CALM-Net: Curvature-Aware Vehicle Re-ID

Updated 18 October 2025

CALM-Net is a curvature-aware multi-branch neural network that processes LiDAR point clouds for robust vehicle re-identification.
It integrates edge convolution, point attention, and curvature embedding to extract complementary geometric, contextual, and surface variation features.
Empirical evaluation on nuScenes data shows a 1.97% improvement in mean re-identification accuracy over strong baselines, supporting real-time autonomous applications.

CALM-Net refers to a curvature-aware LiDAR point cloud-based multi-branch neural network designed for vehicle re-identification in three-dimensional point cloud data. It integrates complementary geometric, contextual, and surface variation features through specialized architectural components—edge convolution, point attention, and curvature embedding—to enhance the discriminative power of deep representations for distinguishing vehicles in large-scale datasets such as nuScenes. Empirical studies demonstrate that CALM-Net achieves a roughly 1.97 percentage point improvement in mean re-identification accuracy over strong baseline architectures. The design highlights the value of explicitly encoding local surface curvature information in point cloud models for robust vehicle identity matching across varying views and sparsity regimes (Lee et al., 16 Oct 2025).

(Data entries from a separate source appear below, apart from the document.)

(** [writeHead] on a response with a header table: each header given goes
    through [setHeader], a header with an empty name is skipped. *)
Fixpoint setHeaders (hs : list (string * HeaderValue)) (res : ServerResponse)
    : Outcome :=
  match hs with
  | [] => Normal res
  | h :: hs' =>
      if String.eqb (fst h) "" then setHeaders hs' res
      else and_then (setHeader (fst h) (snd h) res) (setHeaders hs')
  end.

(** [writeHead] on a response without a header table: the headers given
    are checked as they are put into the head. *)
Fixpoint storeHeaders (hs : list (string * HeaderValue))
    (table : gmap string HeaderValue) : Error + gmap string HeaderValue :=
  match hs with
  | [] => inr table
  | h :: hs' =>
      if negb (is_http_token (fst h)) then inl ERR_INVALID_HTTP_TOKEN
      else if invalid_value (snd h) then inl ERR_INVALID_CHAR
      else storeHeaders hs' (<[JS.toLowerCase (fst h) := snd h]> table)
  end.

Definition with_status (status : Z) (res : ServerResponse) : ServerResponse :=
  {| statusCode := status;
     statusMessage := statusMessage res;
     headers := headers res;
     head := head res;
     hasBody := hasBody res;
     written := written res;
     writableEnded := writableEnded res |}.

Definition without_body_after (status : Z) (res : ServerResponse) : ServerResponse :=
  {| statusCode := statusCode res;
     statusMessage := statusMessage res;
     headers := headers res;
     head := head res;
     hasBody := hasBody res && negb (bodiless status);
     written := written res;
     writableEnded := writableEnded res |}.

Definition with_head (status : Z) (table : gmap string HeaderValue)
    (res : ServerResponse) : ServerResponse :=
  {| statusCode := statusCode res;
     statusMessage := statusMessage res;
     headers := headers res;
     head := Some {| head_status := status; head_headers := table |};
     hasBody := hasBody res;
     written := written res;
     writableEnded := writableEnded res |}.

(** The test of [checkInvalidHeaderChar] on the status message. *)
Definition invalid_message (res : ServerResponse) : bool :=
  match statusMessage res with
  | Some text => invalidHeaderChar text
  | None => false
  end.
(** The embedded hop level [h] after [i] rounds of neighbor averaging: the
    rows of [X] that the ids of the level name. *)
Definition hop_vectors (kg_neighbors items : tensor nat) (b m d : nat) (X : nat -> list R)
    (i h : nat) : tensor R :=
  mkTensor [b; (m ^ h)%nat; d]
    (flat_map (fun e => chunk d e (X i)) (data (hop kg_neighbors items b m h))).

(** ** Small concrete inputs *)

Module Toy.

(** A model with three users, three entities that are all items,
    embedding size two, one knowledge-graph layer and two neighbor slots. *)
Definition model : CGKR :=
  mkCGKR 2 1 1 true true 2 "mae" (5 / 100) 1 (1 / 2) 3 3 3
    (mkSparse 6 6 []) (mkSparse 3 3 [])
    (mkTensor [3; 2]%nat [0; 0; 1; 2; 3; 4])
    (mkTensor [3; 2]%nat [0; 0; 1; 1; 2; 0])
    None None 0.

Definition scoresA : tensor R := mkTensor [2%nat] [3; 1].
Definition scoresB : tensor R := mkTensor [2%nat] [1; 2].
Definition scoresC : tensor R := mkTensor [2%nat] [4; 2].
Definition embeddings : tensor R := mkTensor [2; 2]%nat [3; 4; 0; 1].

Definition adj : sparse := mkSparse 2 2 [(0%nat, 1%nat, 1 / 2); (1%nat, 0%nat, 1)].
Definition E : tensor R := mkTensor [2; 2]%nat [1; 2; 3; 4].

Definition items : tensor nat := mkTensor [2%nat] [1; 2]%nat.
Definition kg_neighbors : tensor nat := mkTensor [3; 2]%nat [0; 0; 2; 2; 1; 0]%nat.

Definition ui_graph : coo_matrix := mkSparse 3 2 [(1%nat, 1%nat, 1); (2%nat, 1%nat, 1)].
Definition ui_pair : coo_matrix := mkSparse 2 2 [(1%nat, 1%nat, 1)].

Definition users : tensor nat := mkTensor [2%nat] [1; 2]%nat.
Definition neg_items : tensor nat := mkTensor [2%nat] [2; 1]%nat.

Definition interaction : Interaction :=
  mkInteraction users items neg_items (Some kg_neighbors) (Some kg_neighbors).

Definition config : Config :=
  mkConfig 2 1 1 true true 2 "mae" (5 / 100) 1 (1 / 2).

Definition dataset : Dataset := mkDataset 3 2 3 ui_graph.

(** A batch of a single line. *)
Definition single : Interaction :=
  mkInteraction (mkTensor [1%nat] [1%nat]) (mkTensor [1%nat] [1%nat])
    (mkTensor [1%nat] [2%nat]) (Some kg_neighbors) (Some kg_neighbors).

(** A neighbor table in which no entity lists a neighbor twice. *)
Definition own_table : tensor nat := mkTensor [3; 2]%nat [0; 0; 2; 0; 1; 0]%nat.

(** A model whose knowledge-graph adjacency is the one [get_kg_adj] builds
    from [own_table]. *)
Definition own_model : CGKR :=
  mkCGKR 2 1 1 true true 2 "mae" (5 / 100) 1 (1 / 2) 3 3 3
    (mkSparse 6 6 [])
    (mkSparse 3 3 [(1%nat, 2%nat, 1 / INR 2); (2%nat, 1%nat, 1 / INR 2)])
    (mkTensor [3; 2]%nat [0; 0; 1; 2; 3; 4])
    (mkTensor [3; 2]%nat [0; 0; 1; 1; 2; 0])
    None None 0.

1. Multi-Branch Architecture for Point Cloud Representation

CALM-Net adopts a multi-branch architecture explicitly constructed to extract and aggregate discrete but complementary features from raw LiDAR point clouds:

Edge Convolution (EC) Branch: Models local geometric context. For each point $x_i$ , its $k$ -nearest neighbors $\mathcal{N}(i)$ are identified. The edge feature is computed as:

$h_{\theta}(x_i, x_j) = \mathrm{ReLU}(\theta \cdot (x_j - x_i) + \phi \cdot x_i)$

Aggregation is performed via max pooling:

$\text{EC}(x_i) = \max_{x_j \in \mathcal{N}(i)} h_{\theta}(x_i, x_j)$

where $\theta, \phi$ are learned weights. This stream is sensitive to local topology and micro-structural differences.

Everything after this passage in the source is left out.